▸ **Required action**
The whole listing below needs to be retyped without a single change.

::::

(** The journal part: height, epoch file, timestamp, timestamp index. *)
Definition writeBlock (millis : Z) (transactions : list Tx) : prog Backend Z :=
  b ← getS;
  let blockNumber := currentBlockHeight (header b) in
  putS (set_header b {| lastBlockTimestamp := lastBlockTimestamp (header b); currentBlockHeight := blockNumber + 1 |});;
  j ← liftO (j_appendBlock (journal b) blockNumber millis transactions);
  modifyS (fun b => set_journal b j);;
  modifyS (fun b => set_header b {| lastBlockTimestamp := millis; currentBlockHeight := currentBlockHeight (header b) |});;
  modifyS (fun b => set_tracker b (BlockTimestampTracker.addBlock (timestampTracker b) millis blockNumber));;
  mret blockNumber.

(** Running a catalog operation on the backend's catalog. *)
Definition on_catalog {A} (p : prog C A) : prog Backend A := fun b =>
  let '(r, c) := p (catalog b) in (r, set_catalog b c).

(** The figure of the log message after a commit. *)
Definition logThroughput (size duration : Z) : outcome Z :=
  if duration =? 0 then Undef DivByZero else Ret (u32 (u64 (size * 60000) / duration)).

Definition addBlock (env : commit_env W) (transactions : list Tx) : prog Backend Z :=
  b ← getS;
  let millis := e_millis env in
  let duration := u64 (millis - lastBlockTimestamp (header b)) in
  let size := Z.of_nat (length transactions) in
  early ← liftO (tooEarly (config b) size duration);
  if early : bool then mret (-1)
  else
    verificationOverride ← liftO (newStateOverride b);
    _ ← liftO (verify_loop (e_verify env) verificationOverride transactions);
    blockNumber ← writeBlock millis transactions;
    b ← getS;
    blockOverride ← liftO (newStateOverride b);
    let blockOverride := foldl (applied (e_apply env)) blockOverride transactions in
    on_catalog (sealOverrideToSegments b (e_seal env) blockOverride blockNumber);;
    _ ← liftO (logThroughput size duration);
    modifyS (fun b => set_lastBlockTime b duration);;
    mret blockNumber.

(** ** Queries *)

Definition getBlock (blockNumber : Z) : prog Backend (list Tx) := fun b =>
  if currentBlockHeight (header b) <=? blockNumber then (Throw (range_error "Block number out of range"), b)
  else let '(r, j) := j_readBlock (journal b) (txTypes b) blockNumber in (r, set_journal b j).

Fixpoint collect_loop (blockNumbers : list Z) (allTransactions : list Tx) : prog Backend (list Tx) :=
  match blockNumbers with
  | [] => mret allTransactions
  | bn :: blockNumbers => blockTxs ← getBlock bn; collect_loop blockNumbers (allTransactions ++ blockTxs)
  end.

Definition getTransactionsByTimeWindow (fuel : nat) (startMillis endMillis : Z) : prog Backend (list Tx) :=
  if endMillis <? startMillis then throw (invalid_argument "Start time must be before end time")
  else
    b ← getS;
    blockNumbers ← liftO (BlockTimestampTracker.getBlocksInWindow fuel (timestampTracker b) startMillis endMillis);
    collect_loop blockNumbers [].

Definition getBlockHeight (b : Backend) : Z := currentBlockHeight (header b).
Definition getLastBlockTimestamp (b : Backend) : Z := lastBlockTimestamp (header b).
Definition getLastBlockTime (b : Backend) : Z := lastBlockTime b.

(** ** Wiring

    The design registered the indexes [iregs] and the overrides [oregs], no type more than
    256 times. *)
Definition wired (iregs : list (TypeKey * Ix)) (oregs : list (TypeKey * F)) (b : Backend) : Prop :=
  indexes b = registerIndexes iregs /\ overrideReg b = registerOverrides oregs /\
  ids_fit (fst <$> iregs) /\ ids_fit (fst <$> oregs) /\ Z.of_nat (length iregs) <= 65536.

Definition attached_regs (iregs : list (TypeKey * Ix)) : list (TypeKey * Ix) :=
  imap (fun n '(k, ix) => (k, ix_attach (Z.of_nat n) ix)) iregs.

Lemma length_entries (iregs : list (TypeKey * Ix)) : length (br_entries (registerIndexes iregs)) = length iregs.
Proof. destruct (registerIndexes_spec iregs) as [_ ->]. by rewrite length_fmap, length_slots, length_fmap. Qed.

Lemma u16_nat n m : (n < m)%nat -> Z.of_nat m <= 65536 -> u16 (Z.of_nat n) = Z.of_nat n.
Proof. intros. apply u16_small. word. Qed.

::::

▸ **Result for this exercise**
(** The journal part: height, epoch file, timestamp, timestamp index. *)
Definition writeBlock (millis : Z) (transactions : list Tx) : prog Backend Z :=
  b ← getS;
  let blockNumber := currentBlockHeight (header b) in
  putS (set_header b {| lastBlockTimestamp := lastBlockTimestamp (header b); currentBlockHeight := blockNumber + 1 |});;
  j ← liftO (j_appendBlock (journal b) blockNumber millis transactions);
  modifyS (fun b => set_journal b j);;
  modifyS (fun b => set_header b {| lastBlockTimestamp := millis; currentBlockHeight := currentBlockHeight (header b) |});;
  modifyS (fun b => set_tracker b (BlockTimestampTracker.addBlock (timestampTracker b) millis blockNumber));;
  mret blockNumber.

(** Running a catalog operation on the backend's catalog. *)
Definition on_catalog {A} (p : prog C A) : prog Backend A := fun b =>
  let '(r, c) := p (catalog b) in (r, set_catalog b c).

(** The figure of the log message after a commit. *)
Definition logThroughput (size duration : Z) : outcome Z :=
  if duration =? 0 then Undef DivByZero else Ret (u32 (u64 (size * 60000) / duration)).

Definition addBlock (env : commit_env W) (transactions : list Tx) : prog Backend Z :=
  b ← getS;
  let millis := e_millis env in
  let duration := u64 (millis - lastBlockTimestamp (header b)) in
  let size := Z.of_nat (length transactions) in
  early ← liftO (tooEarly (config b) size duration);
  if early : bool then mret (-1)
  else
    verificationOverride ← liftO (newStateOverride b);
    _ ← liftO (verify_loop (e_verify env) verificationOverride transactions);
    blockNumber ← writeBlock millis transactions;
    b ← getS;
    blockOverride ← liftO (newStateOverride b);
    let blockOverride := foldl (applied (e_apply env)) blockOverride transactions in
    on_catalog (sealOverrideToSegments b (e_seal env) blockOverride blockNumber);;
    _ ← liftO (logThroughput size duration);
    modifyS (fun b => set_lastBlockTime b duration);;
    mret blockNumber.

(** ** Queries *)

Definition getBlock (blockNumber : Z) : prog Backend (list Tx) := fun b =>
  if currentBlockHeight (header b) <=? blockNumber then (Throw (range_error "Block number out of range"), b)
  else let '(r, j) := j_readBlock (journal b) (txTypes b) blockNumber in (r, set_journal b j).

Fixpoint collect_loop (blockNumbers : list Z) (allTransactions : list Tx) : prog Backend (list Tx) :=
  match blockNumbers with
  | [] => mret allTransactions
  | bn :: blockNumbers => blockTxs ← getBlock bn; collect_loop blockNumbers (allTransactions ++ blockTxs)
  end.

Definition getTransactionsByTimeWindow (fuel : nat) (startMillis endMillis : Z) : prog Backend (list Tx) :=
  if endMillis <? startMillis then throw (invalid_argument "Start time must be before end time")
  else
    b ← getS;
    blockNumbers ← liftO (BlockTimestampTracker.getBlocksInWindow fuel (timestampTracker b) startMillis endMillis);
    collect_loop blockNumbers [].

Definition getBlockHeight (b : Backend) : Z := currentBlockHeight (header b).
Definition getLastBlockTimestamp (b : Backend) : Z := lastBlockTimestamp (header b).
Definition getLastBlockTime (b : Backend) : Z := lastBlockTime b.

(** ** Wiring

    The design registered the indexes [iregs] and the overrides [oregs], no type more than
    256 times. *)
Definition wired (iregs : list (TypeKey * Ix)) (oregs : list (TypeKey * F)) (b : Backend) : Prop :=
  indexes b = registerIndexes iregs /\ overrideReg b = registerOverrides oregs /\
  ids_fit (fst <$> iregs) /\ ids_fit (fst <$> oregs) /\ Z.of_nat (length iregs) <= 65536.

Definition attached_regs (iregs : list (TypeKey * Ix)) : list (TypeKey * Ix) :=
  imap (fun n '(k, ix) => (k, ix_attach (Z.of_nat n) ix)) iregs.

Lemma length_entries (iregs : list (TypeKey * Ix)) : length (br_entries (registerIndexes iregs)) = length iregs.
Proof. destruct (registerIndexes_spec iregs) as [_ ->]. by rewrite length_fmap, length_slots, length_fmap. Qed.

Lemma u16_nat n m : (n < m)%nat -> Z.of_nat m <= 65536 -> u16 (Z.of_nat n) = Z.of_nat n.
Proof. intros. apply u16_small. word. Qed.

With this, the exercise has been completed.